Lemma frame_sym_node st st' a : nbr_frame st st' -> sym_node st' a <-> sym_node st a.
Proof.
  intros H. pose proof (frame_mid _ _ H) as Hm. destruct (frame_links _ _ H) as [E1 E2]. destruct (frame_env _ _ H) as (_ & E3 & E4).
  assert (forall l, link_status st' l = link_status st l) as Es by (intros l; unfold link_status; by rewrite E2, E4).
  unfold sym_node, sym_node_via, sym_between, link_between.
  rewrite (mid_same_main _ _ a Hm), E1, E3. setoid_rewrite Es. setoid_rewrite (mid_same_aliases _ _ _ Hm).
  destruct Hm as (_ & _ & E5 & _). by rewrite E5.
Qed.

Lemma wp_follow_links {A} p n a (k : OM A) (Q : A -> olsr_state -> Prop) st :
  net_wf st -> nbrs st !! p = Some n ->
  (forall st', net_wf st' -> nbr_frame st st' ->
     (exists n', nbrs st' !! p = Some n' /\ (status n' = SYM <-> sym_node st' a)) -> wp k Q st') ->
  wp (let* s := get_neighbor_status a in let* _ := update_neighbor_status p s in k) Q st.
Proof.
  intros Hwf Hp HQ. pose proof Hwf as [Hnw Hlw].
  destruct (neighbor_link_status_spec st a Hlw (wf_mid _ _ Hnw)) as (s & Hs & Hcase).
  wp_step. eapply (wp_gets_opt (fun st => neighbor_link_status st a)); [exact Hs|]. wp_step.
  eapply wp_mono; [by eapply wp_update_status|]. intros _u st' (H1 & H2 & n' & H3 & H4). apply HQ; [done|done|].
  exists n'. split; [done|]. rewrite (frame_sym_node st st' a H2), H4. unfold status_of.
  destruct Hcase as [[-> Hy]|[-> Hn]]; simpl; split; done.
Qed.

(** ** Receiving a HELLO: [update_link_entry] *)

(** The status of the link after a HELLO that reports [s] for it; [was_sym]: it was
    symmetric before. *)
Definition heard_status (s : Z) (was_sym : bool) : Z :=
  if (s =? SYM_LINK) || (s =? ASYM_LINK) then SYM_LINK
  else if (s =? LOST_LINK) then ASYM_LINK
  else if was_sym then SYM_LINK else ASYM_LINK.

Definition is_sym (o : option timer_entry) : bool := match o with Some _ => true | None => false end.

Lemma heard_status_timers st l s was_sym now d :
  use_hysteresis = false -> link_entry_head st <> [] -> now_times st = now -> is_u32 now -> 1 <= d < 2147483648 ->
  ASYM_time l = olsr_getTimestamp now d ->
  is_sym (link_sym_timer l) = (if (s =? SYM_LINK) || (s =? ASYM_LINK) then true else if s =? LOST_LINK then false else was_sym) ->
  link_status st l = heard_status s was_sym.
Proof.
  intros Hh Hne <- Hn Hd Ha Hs. unfold link_status, heard_status. rewrite Hh, Ha.
  pose proof (timed_out_after (now_times st) d 0 Hn ltac:(lia) ltac:(lia)) as E. rewrite Z.add_0_r, (u32_id (now_times st)) in E by done.
  rewrite E, bool_decide_eq_false_2 by lia. simpl. destruct (link_entry_head st); [done|].
  unfold is_sym in Hs. destruct (link_sym_timer l); destruct (_ || _); destruct (s =? LOST_LINK); try done; by subst was_sym.
Qed.
(** [olsr_insert_routing_table] creates the vertex of the originator if needed. *)
Lemma wp_insert_routing_table_room dst plen a origin st :
  lsdb_wf (db st) -> plen <= maxplen ->
  (forall tc t, kt_find (tc_tree (db st)) a = Some tc -> tcs (db st) !! tc = Some t -> 2 + degree t < 4294967296) ->
  wp (olsr_insert_routing_table dst plen a origin) (fun r st' => lsdb_wf (db st') /\ db_frame st st' /\
    match r with
    | None => kt_find (tc_tree (db st)) a = None /\ ipequal ip_version (main_addr st) 0 = true /\ st' = st
    | Some p => exists tc t x, kt_find (tc_tree (db st')) a = Some tc /\ tcs (db st') !! tc = Some t /\
        rtps (db st') !! p = Some x /\ rtp_tc x = Some tc /\
        peq (rtp_dst x) {| prefix := dst; prefix_len := u8 plen |} /\
        (forall q y, rtps (db st) !! q = Some y -> rtps (db st') !! q = Some y)
    end /\ edges (db st') = edges (db st) /\ (size (rtps (db st')) <= 2 + size (rtps (db st)))%nat /\ keeps_vertices (db st) (db st')) st.
Proof.
  intros Hwf Hplen Hdeg. unfold olsr_insert_routing_table.
  assert (forall tc t s1, lsdb_wf (db s1) -> kt_find (tc_tree (db s1)) a = Some tc -> tcs (db s1) !! tc = Some t ->
    2 + degree t < 4294967296 -> db_frame st s1 -> (forall q y, rtps (db st) !! q = Some y -> rtps (db s1) !! q = Some y) ->
    edges (db s1) = edges (db st) -> (size (rtps (db s1)) <= 1 + size (rtps (db st)))%nat -> keeps_vertices (db st) (db s1) ->
    wp (insert_prefix tc dst plen origin) (fun p st' => lsdb_wf (db st') /\ db_frame st st' /\
      (exists tc t x, kt_find (tc_tree (db st')) a = Some tc /\ tcs (db st') !! tc = Some t /\
        rtps (db st') !! p = Some x /\ rtp_tc x = Some tc /\
        peq (rtp_dst x) {| prefix := dst; prefix_len := u8 plen |} /\
        (forall q y, rtps (db st) !! q = Some y -> rtps (db st') !! q = Some y)) /\
      edges (db st') = edges (db st) /\ (size (rtps (db st')) <= 2 + size (rtps (db st)))%nat /\ keeps_vertices (db st) (db st')) s1) as Hins.
  { intros tc t s1 Hwf1 Hf Ht Hd Hfr Hold He Hsz Hkv. eapply wp_mono; [by apply wp_insert_prefix|]. cbv zeta. intros p st'.
    destruct (kt_find (prefix_tree t) _) as [q|] eqn:Eq.
    - intros [-> ->]. split; [done|]. split; [done|].
      apply (tree_find_Some (kt_wf := pwf) _ _ _ _ (dw_paths _ Hwf1 _ _ Ht)) in Eq as (k & Kk & x & Hx & Hxt & Ek).
      split; [exists tc, t, x; split_and!; try done; by rewrite Ek|]. split; [done|]. split; [lia|done].
    - intros (Hp & -> & Hwf2). split; [done|]. split; [by etrans|]. split.
      + do 3 eexists. split; [exact Hf|]. split; [simpl; apply lookup_insert_eq|]. split; [simpl; apply lookup_insert_eq|].
        split; [done|]. split; [by unfold path_entry|]. intros q y Hq. simpl. rewrite lookup_insert_ne; [by apply Hold|]. intros ->. apply Hold in Hq. congruence.
      + split; [done|]. split; [simpl; rewrite map_size_insert_None by done; lia|]. etrans; [exact Hkv|]. intros tc' t' Ht'. simpl.
        destruct (decide (tc' = tc)) as [->|Hn]; [|rewrite lookup_insert_ne by done; by exists t'].
        rewrite lookup_insert_eq. eexists. split; [done|]. by simpl; congruence. }
  cbn [insert_routing_table]. destruct (plen >? maxplen) eqn:E; bool_hyps; [lia|]. unfold olsr_lookup_tc_entry.
  wp_step. wp_step. destruct (kt_find (tc_tree (db st)) a) as [tc|] eqn:Ef.
  - wp_step. wp_step. wp_step. pose proof Ef as Ef'.
    apply (tree_find_Some (kt_wf := awf) _ _ _ _ (dw_tcs _ Hwf)) in Ef' as (a' & Ka & t & Ht & Ea).
    eapply wp_mono; [apply (Hins tc t); try done; first [lia|by eapply Hdeg]|]. intros p st' H. by apply wp_ret.
  - wp_step. eapply wp_mono; [exact (wp_add_tc_entry a st Hwf Ef)|]. intros [tc|] st' H.
    + destruct H as (_ & Hva & Hst'). destruct (va_new _ _ _ _ Hva) as (t & p & Htcs & Hp & Hrtps & _ & _ & Hw1 & Hw2).
      pose proof (va_wf _ _ _ _ Hva) as Hwf'. assert (tcs (db st') !! tc = Some t) as Ht by (rewrite Htcs; apply lookup_insert_eq).
      assert (degree t = 1) as Hd.
      { unfold degree. rewrite Hw1. simpl. assert (map fst (kt_walk (prefix_tree t)) ≡ₚ [p]) as Hperm.
        { apply NoDup_Permutation.
          - eapply (tree_nodup (kt_wf := pwf)). by apply (dw_paths _ Hwf').
          - apply NoDup_singleton.
          - intros q. rewrite list_elem_of_singleton, list_elem_of_fmap. split.
            + by intros ([q' k] & -> & [-> _]%Hw2).
            + intros ->. eexists (p, _). split; [done|]. by apply Hw2. }
        apply Permutation_length in Hperm. rewrite length_map in Hperm. by rewrite Hperm. }
      wp_step. eapply wp_mono; [apply (Hins tc t); try done|].
      * apply (va_find _ _ _ _ Hva).
      * lia.
      * rewrite Hst'. done.
      * intros q y Hq. rewrite Hrtps, lookup_insert_ne by congruence. done.
      * apply (va_rest _ _ _ _ Hva).
      * rewrite Hrtps, map_size_insert_None by done. lia.
      * intros tc' t' Ht'. exists t'. rewrite Htcs, lookup_insert_ne; [done|]. intros <-. by rewrite (va_fresh _ _ _ _ Hva) in Ht'.
      * intros q st2 H. by apply wp_ret.
    + destruct H as [Hm ->]. apply wp_ret. split; [done|]. split; [done|]. split; [done|]. split; [done|]. split; [lia|done].
Qed.
(* ===== verification/LinkSpec.v ===== *)
(** * Link sensing: what the operations on the link set guarantee *)

From S2P Require Import Prelude Timer Avl IpAddr KeyTree State MidLookup Interfaces NeighTable NeighProofs HelloTwoHop LsdbOps Lq Hysteresis.
From S2P Require Import RouteTable TcSet LinkSet LsdbProofs VertexProofs NeighSpec TcSpec LinkProofs LinkBest.

Section link_spec.
Context {cnf : olsrd_config} {lqh : lq_handler}.

(** C22: [update_link_entry], the entry point of link sensing. A HELLO received over
    the interface [i] ends with exactly one link between the sender's interface and
    [i], new or old, in a well-formed link set; no other link changes. The link is
    then symmetric if the HELLO lists this node as heard, asymmetric if it lists it as
    lost, and otherwise at least asymmetric; and the neighbour of the link is
    symmetric exactly if one of the links to it is. *)
Theorem update_link_entry_correct local remote m i st :
  net_wf st -> i ∈ ifnet st -> main_free st remote (hello_source_addr m) i -> is_u32 (now_times st) ->
  2 <= hello_vtime m < 2147463648 -> Z.of_nat (size (links st)) < 2147483647 ->
  wp (update_link_entry local remote m i) (fun p st' => net_wf st' /\ link_env st st' /\
    link_between st' remote i p /\ (forall q, q <> p -> links st' !! q = links st !! q) /\
    hello_heard m i (link_was_sym st remote i) p st st') st.
Proof. apply wp_update_link_entry. Qed.

(** C23: [olsr_delete_link_entry] removes one link from a well-formed link set and
    leaves a well-formed one: the neighbour disappears with its last link, its links
    are counted right otherwise, no link refers to a freed neighbour, and the edge to
    the address of the link's far interface goes. *)
Theorem olsr_delete_link_entry_correct p l me t st :
  net_wf st -> lsdb_wf (db st) -> links st !! p = Some l -> tc_myself (db st) = Some me -> tcs (db st) !! me = Some t ->
  Z.of_nat (size (links st)) < 2147483648 ->
  wp (olsr_delete_link_entry p) (fun _ st' => net_wf st' /\ lsdb_wf (db st') /\
    links st' = delete p (links st) /\ link_entry_head st' = filter (fun q => q <> p) (link_entry_head st) /\
    edges_removed (edge_to (db st) (neighbor_iface_addr l)) (db st) (db st') /\
    (forall q, q <> link_neighbor l -> nbrs st' !! q = nbrs st !! q) /\
    (nbrs st' !! link_neighbor l = None <-> links_to st (link_neighbor l) = [p]) /\
    ifnet st' = ifnet st /\ now_times st' = now_times st /\ changes_neighborhood st' = true) st.
Proof. apply wp_delete_link. Qed.

(** ** The expiry of the symmetric state *)

(** when the symmetry timer of a symmetric link fires, the link is no longer
    symmetric, and its neighbour stays symmetric exactly if another link to it is. *)
Theorem olsr_expire_link_sym_timer_correct p l st :
  net_wf st -> links st !! p = Some l -> prev_status l = SYM_LINK -> use_hysteresis = false ->
  wp (olsr_expire_link_sym_timer p) (fun _ st' => net_wf st' /\ link_env st st' /\ changes_neighborhood st' = true /\
    (forall q, q <> p -> links st' !! q = links st !! q) /\
    exists l' n, links st' !! p = Some l' /\ same_key l' l /\ link_sym_timer l' = None /\
      link_status st' l' = (if olsr_isTimedOut (now_times st) (ASYM_time l) then LOST_LINK else ASYM_LINK) /\
      prev_status l' = link_status st' l' /\
      nbrs st' !! link_neighbor l = Some n /\ (status n = SYM <-> sym_node st' (neighbor_iface_addr l))) st.
Proof.
  intros Hwf Hp Hprev Hh. unfold olsr_expire_link_sym_timer.
  wp_step. eapply wp_touch; [exact Hp|]. intros st1 T1. set (l1 := State.set_link_sym_timer None l) in T1.
  wp_step. eapply wp_get_link; [by eapply touched_here|]. simpl. rewrite Hprev. simpl.
  unfold lookup_link_status. wp_step. wp_step. eapply wp_get_link; [by eapply touched_here|]. wp_step.
  wp_step. eapply wp_touch; [by eapply touched_here|]. intros st2 T2. pose proof (touched_trans _ _ _ _ _ _ T1 T2) as T.
  set (l2 := set_prev_status _ l1) in *.
  assert (net_wf st2) as Hwf2 by (eapply touched_wf; [exact T|exact Hp|by split_and!|done]).
  destruct T as [El Es]. destruct (strip_env _ _ Es) as (W1 & W2 & W3 & W4 & _).
  assert (links st2 !! p = Some l2) as Hp2 by (rewrite El; apply lookup_insert_eq).
  destruct (lw_nbr _ (proj2 Hwf2) _ _ Hp2) as [n Hn].
  assert (forall S k, link_entry_head S = link_entry_head st -> now_times S = now_times st -> link_sym_timer k = None -> ASYM_time k = ASYM_time l ->
    link_status S k = if olsr_isTimedOut (now_times st) (ASYM_time l) then LOST_LINK else ASYM_LINK) as Hstat.
  { intros S k E1 E2 E3 E4. unfold link_status. rewrite Hh, E1, E2, E3, E4.
    assert (p ∈ link_entry_head st) as Hin by (apply (lw_alloc _ (proj2 Hwf)); by eexists).
    destruct (link_entry_head st); [by apply not_elem_of_nil in Hin|]. by destruct (olsr_isTimedOut _ _). }
  eapply wp_follow_links; [exact Hwf2|exact Hn|]. intros st3 Hwf3 Hf3 (n' & Hn' & Hst). wp_step.
  destruct (frame_links _ _ Hf3) as [X1 X2]. destruct (frame_env _ _ Hf3) as (Y1 & Y2 & Y3).
  split; [by destruct Hwf3 as [H1 H2]; split; [by eapply nbr_wf_frame|by apply (link_wf_ext st3)]|].
  split; [unfold link_env; simpl; split_and!; congruence|]. split; [done|].
  split; [intros q Hq; simpl; by rewrite X1, El, lookup_insert_ne|].
  exists l2, n'. simpl. rewrite X1. split; [done|]. split; [by split_and!|]. split; [done|].
  split; [apply Hstat; simpl; congruence|]. split; [|split; [done|]].
  - rewrite (Hstat st1), (Hstat (set_changes_neighborhood true st3)); simpl; try congruence.
    + by destruct (olsr_isTimedOut _ _).
    + destruct T1 as [_ Es1]. by destruct (strip_env _ _ Es1) as (_ & _ & _ & -> & _).
    + destruct T1 as [_ Es1]. by destruct (strip_env _ _ Es1) as (_ & _ & -> & _).
  - rewrite Hst. simpl. done.
Qed.

(** ** What the deletion leaves behind *)

(** the shortest path code keys the edge to a neighbour by the main address of the
    neighbour, but [olsr_delete_link_entry] looks it up by the address of the far
    interface. When the last link to a neighbour with several interfaces goes over
    another one than its main one, the neighbour disappears and the edge to it stays. *)
Theorem olsr_delete_link_entry_stale_edge p l n me t e st :
  net_wf st -> lsdb_wf (db st) -> links st !! p = Some l -> tc_myself (db st) = Some me -> tcs (db st) !! me = Some t ->
  Z.of_nat (size (links st)) < 2147483648 ->
  nbrs st !! link_neighbor l = Some n -> links_to st (link_neighbor l) = [p] ->
  ~ aeq (neighbor_iface_addr l) (neighbor_main_addr n) -> kt_find (edge_tree t) (neighbor_main_addr n) = Some e ->
  wp (olsr_delete_link_entry p) (fun _ st' =>
    (forall q k, nbrs st' !! q = Some k -> neighbor_main_addr k <> neighbor_main_addr n) /\
    exists x, edges (db st') !! e = Some x /\ edge_tc x = me /\ aeq (T_dest_addr x) (neighbor_main_addr n)) st.
Proof.
  intros Hwf Hdw Hp Hme Ht Hsize Hn Hone Hne He. eapply wp_mono; [by eapply wp_delete_link|].
  cbv beta. intros _u st' (_ & Hdw' & _ & _ & Hrem & Hoth & Hgone & _). split.
  - intros q k Hq Ha. destruct (decide (q = link_neighbor l)) as [->|Hn2]; [by rewrite (proj2 Hgone Hone) in Hq|].
    rewrite Hoth in Hq by done. apply Hn2. by eapply (wf_addr _ _ (proj1 Hwf)).
  - apply (tree_find_Some (kt_wf := awf) _ _ _ _ (dw_edges _ Hdw _ _ Ht)) in He as (a & Ha & x & Hx & Htc & Hd).
    assert (e ∉ edge_to (db st) (neighbor_iface_addr l)) as Hnot.
    { unfold edge_to. rewrite Hme. simpl. rewrite Ht. destruct (kt_find (edge_tree t) (neighbor_iface_addr l)) as [f|] eqn:Ef; [|set_solver].
      intros ->%elem_of_singleton. apply (tree_find_Some (kt_wf := awf) _ _ _ _ (dw_edges _ Hdw _ _ Ht)) in Ef as (a' & Ha' & y & Hy & _ & Hd').
      apply Hne. assert (y = x) as -> by congruence. subst a a'. by rewrite <- Ha', <- Ha. }
    assert (is_Some (edges (db st') !! e)) as [x' Hx'].
    { apply elem_of_dom. rewrite (er_dom _ _ _ Hrem). apply elem_of_difference. split; [by apply elem_of_dom; eexists|done]. }
    exists x'. split; [done|]. destruct (er_edges _ _ _ Hrem _ _ Hx') as (x0 & Hx0 & E). assert (x0 = x) as -> by congruence.
    assert (edge_tc x' = edge_tc x /\ T_dest_addr x' = T_dest_addr x) as [-> ->] by (destruct x', x; simpl in E; by injection E).
    split; [done|]. rewrite Hd. done.
Qed.

(** ** The choice of a link *)

(** without link quality [get_best_link_to_neighbor] does not prefer symmetric
    links as its comments say: of two links to a neighbour, an asymmetric one over the
    interface with the better metric, met first, wins over a symmetric one. *)
Theorem get_best_link_hides_symmetric st remote p q l k i j :
  lq_level = 0 -> net_wf st -> link_entry_head st = [p; q] ->
  link_of st (main_of st remote) p l -> link_of st (main_of st remote) q k ->
  link_status st l <> SYM_LINK -> link_status st k = SYM_LINK ->
  link_interface st l = Some (Some i) -> link_interface st k = Some (Some j) ->
  int_metric i < int_metric j -> int_metric i < MAX_IF_METRIC ->
  wp (get_best_link_to_neighbor remote) (fun r st' => st' = st /\ r = Some p) st.
Proof.
  intros Hlq [Hnw _] Hh Hp Hq Hs1 Hs2 Hi Hj Hij Hmax.
  eapply (wp_gets_opt (fun st => find_best_link st remote)); [|split; reflexivity].
  unfold find_best_link, main_of in *. destruct (find_main_addr_safe st remote (wf_mid _ _ Hnw)) as [main Hmain].
  rewrite Hmain in *. simpl in *. rewrite Hlq, Hh. simpl.
  assert (forall x y, link_interface st x = Some (Some y) -> walker_metric st x = Some (Some (int_metric y))) as Hmet
    by (intros x y E; unfold walker_metric; by rewrite Hlq, E).
  rewrite (best_link_step_at _ _ _ _ _ _ _ Hp (Hmet _ _ Hi)), (proj2 (Z.eqb_neq _ _) Hs1). simpl.
  rewrite (proj2 (Z.ltb_lt _ _) Hmax). simpl. rewrite (best_link_step_at _ _ _ _ _ _ _ Hq (Hmet _ _ Hj)). simpl.
  assert (int_metric j <? int_metric i = false) as -> by (apply Z.ltb_ge; lia).
  assert (int_metric j =? int_metric i = false) as -> by (apply Z.eqb_neq; lia). reflexivity.
Qed.

End link_spec.

(** ** Witnesses *)
Definition eth0 : interface_olsr := {| if_ip_addr := 100; int_name := Some "eth0"%string; int_metric := 1; if_index := 2 |}.
Definition wlan0 : interface_olsr := {| if_ip_addr := 110; int_name := Some "wlan0"%string; int_metric := 2; if_index := 3 |}.

(** A HELLO of the node 200 that lists the address [a] with the link type [s]. *)
Definition hello_from_200 (a : ip_addr) (s : Z) : hello_message :=
  {| hello_vtime := 6000; hello_htime := 2000; hello_source_addr := 200; hello_packet_seq_number := 1;
     hello_hop_count := 0; hello_ttl := 1; hello_willingness := 3;
     hello_neighbors := [{| hn_status := SYM_NEIGH; hn_link := s; hn_address := a; hn_cost := 0; hn_linkquality := [] |}] |}.
(** C24: [olsr_update_rib_routes] brings the routing table up to date with the last
    shortest path run: the paths that it did not refresh leave their routes; a route
    without paths is removed, unless the kernel refuses to give it up; of the others
    the best path is one that no current path beats; and exactly the routes whose
    next hop (or hop count, if the kernel is to know it) changed are queued. *)
Theorem olsr_update_rib_routes_correct st :
  lsdb_wf (db st) -> costs_ok (db st) -> Z.of_nat (size (rtps (db st))) < 4294967296 -> chg_kernel_list (db st) = [] ->
  wp olsr_update_rib_routes (fun _ st' => let d := db st in let d' := db st' in
    st' = set_db d' st /\ lsdb_wf d' /\
    (forall p x, rtps d !! p = Some x -> exists x', rtps d' !! p = Some x' /\
      if rtp_version x =? routingtree_version d then x' = x else x' = set_rtp_rt None x) /\
    (forall r y, rts d !! r = Some y -> settled d r y (rts d' !! r)) /\
    (forall r, r ∈ chg_kernel_list d' <-> exists y', rts d' !! r = Some y' /\ kernel_change d y')) st.
Proof.
  intros Hwf Hcosts Hsize Hchg. eapply wp_mono; [by apply wp_update_rib_routes|]. cbv beta zeta.
  intros _ st' [Hup Est]. set (l := map fst (kt_walk (routingtree (db st)))) in *.
  assert (forall r y, rts (db st) !! r = Some y -> r ∈ l) as Hall.
  { intros r y Hy. apply (tree_ptrs (kt_wf := pwf) _ _ r (dw_rts _ Hwf)). exists (rt_dst y). by exists y. }
  split; [done|]. split; [apply (ru_wf _ _ _ Hup)|]. split; [|split].
  - intros p x Hx. rewrite (ru_rtps _ _ _ Hup), Hx. eexists. split; [done|]. unfold refresh.
    destruct (rtp_version x =? routingtree_version (db st)) eqn:E; bool_hyps; (destruct (rtp_rt x) as [r|] eqn:Hr; [|by destruct x; simpl in *; subst]).
    + by rewrite decide_False by tauto.
    + rewrite decide_True; [done|]. split; [|done]. destruct (dw_rt _ Hwf _ _ _ Hx Hr) as (y & Hy & _). by eapply Hall.
  - intros r y Hy. apply (ru_settled _ _ _ Hup); [by eapply Hall|done].
  - intros r. rewrite (ru_chg _ _ _ Hup). split; [by intros [_ ?]|]. intros (y' & Hy' & Hk). split; [|by exists y'].
    destruct (decide (r ∈ l)) as [|Hn]; [done|]. rewrite (ru_other _ _ _ Hup r Hn) in Hy'. by apply Hall in Hy'.
Qed.

End rib_proofs.

(** ** Witness: two paths to one network, none refreshed since, a kernel that does all *)
Section rib_witness.
#[local] Existing Instance sample_cnf.
#[local] Existing Instance sample_lq.

Definition willing_kernel : kernel_routes :=
  {| host_emul := false; fibm_correct := false; kernel_error := fun _ _ => 0 |}.
#[local] Existing Instance willing_kernel.

Lemma rs6_costs : costs_ok (db rs6).
Proof.
  intros p x Hx. apply (bool_decide_eq_true_1 (is_Some (nat_thresh (metric_cost (rtp_metric x))))).
  revert p x Hx. apply (heap_forall (fun _ x => bool_decide (is_Some (nat_thresh (metric_cost (rtp_metric x)))))).
  vm_compute. reflexivity.
Qed.

Lemma olsr_update_rib_routes_correct_witness :
  let st := run olsr_bump_routingtree_version rs6 in
  wp olsr_update_rib_routes (fun _ st' => lsdb_wf (db st') /\ is_Some (rtps (db st') !! 5%positive)) rs6 /\
  rt_best <$> rts (db (run olsr_update_rib_routes rs6)) !! 2%positive = Some (Some 5%positive) /\
  chg_kernel_list (db (run olsr_update_rib_routes rs6)) = [2%positive] /\
  rts (db (run olsr_update_rib_routes st)) !! 2%positive = None.
Proof.
  cbv zeta. split; [|vm_compute; auto].
  eapply wp_mono; [apply (olsr_update_rib_routes_correct rs6 rs6_wf rs6_costs); [vm_compute; reflexivity|vm_compute; reflexivity]|].
  cbv zeta. intros u st' (_ & H1 & H2 & _). split; [exact H1|].
  destruct rs6_path as (x5 & H5 & _). destruct (H2 _ _ H5) as (x' & H & _). rewrite H. eexists. reflexivity.
Defined.

End rib_witness.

________________________________________

WORK TO COMPLETE: Would you retype the lines above from the one with "- apply NoDup_singleton." down to the one with "net_wf st -> i", word for word, both ends included and no other lines?

REPLY TO THE EXERCISE:
          - apply NoDup_singleton.
          - intros q. rewrite list_elem_of_singleton, list_elem_of_fmap. split.
            + by intros ([q' k] & -> & [-> _]%Hw2).
            + intros ->. eexists (p, _). split; [done|]. by apply Hw2. }
        apply Permutation_length in Hperm. rewrite length_map in Hperm. by rewrite Hperm. }
      wp_step. eapply wp_mono; [apply (Hins tc t); try done|].
      * apply (va_find _ _ _ _ Hva).
      * lia.
      * rewrite Hst'. done.
      * intros q y Hq. rewrite Hrtps, lookup_insert_ne by congruence. done.
      * apply (va_rest _ _ _ _ Hva).
      * rewrite Hrtps, map_size_insert_None by done. lia.
      * intros tc' t' Ht'. exists t'. rewrite Htcs, lookup_insert_ne; [done|]. intros <-. by rewrite (va_fresh _ _ _ _ Hva) in Ht'.
      * intros q st2 H. by apply wp_ret.
    + destruct H as [Hm ->]. apply wp_ret. split; [done|]. split; [done|]. split; [done|]. split; [done|]. split; [lia|done].
Qed.
(* ===== verification/LinkSpec.v ===== *)
(** * Link sensing: what the operations on the link set guarantee *)

From S2P Require Import Prelude Timer Avl IpAddr KeyTree State MidLookup Interfaces NeighTable NeighProofs HelloTwoHop LsdbOps Lq Hysteresis.
From S2P Require Import RouteTable TcSet LinkSet LsdbProofs VertexProofs NeighSpec TcSpec LinkProofs LinkBest.

Section link_spec.
Context {cnf : olsrd_config} {lqh : lq_handler}.

(** C22: [update_link_entry], the entry point of link sensing. A HELLO received over
    the interface [i] ends with exactly one link between the sender's interface and
    [i], new or old, in a well-formed link set; no other link changes. The link is
    then symmetric if the HELLO lists this node as heard, asymmetric if it lists it as
    lost, and otherwise at least asymmetric; and the neighbour of the link is
    symmetric exactly if one of the links to it is. *)
Theorem update_link_entry_correct local remote m i st :
  net_wf st -> i ∈ ifnet st -> main_free st remote (hello_source_addr m) i -> is_u32 (now_times st) ->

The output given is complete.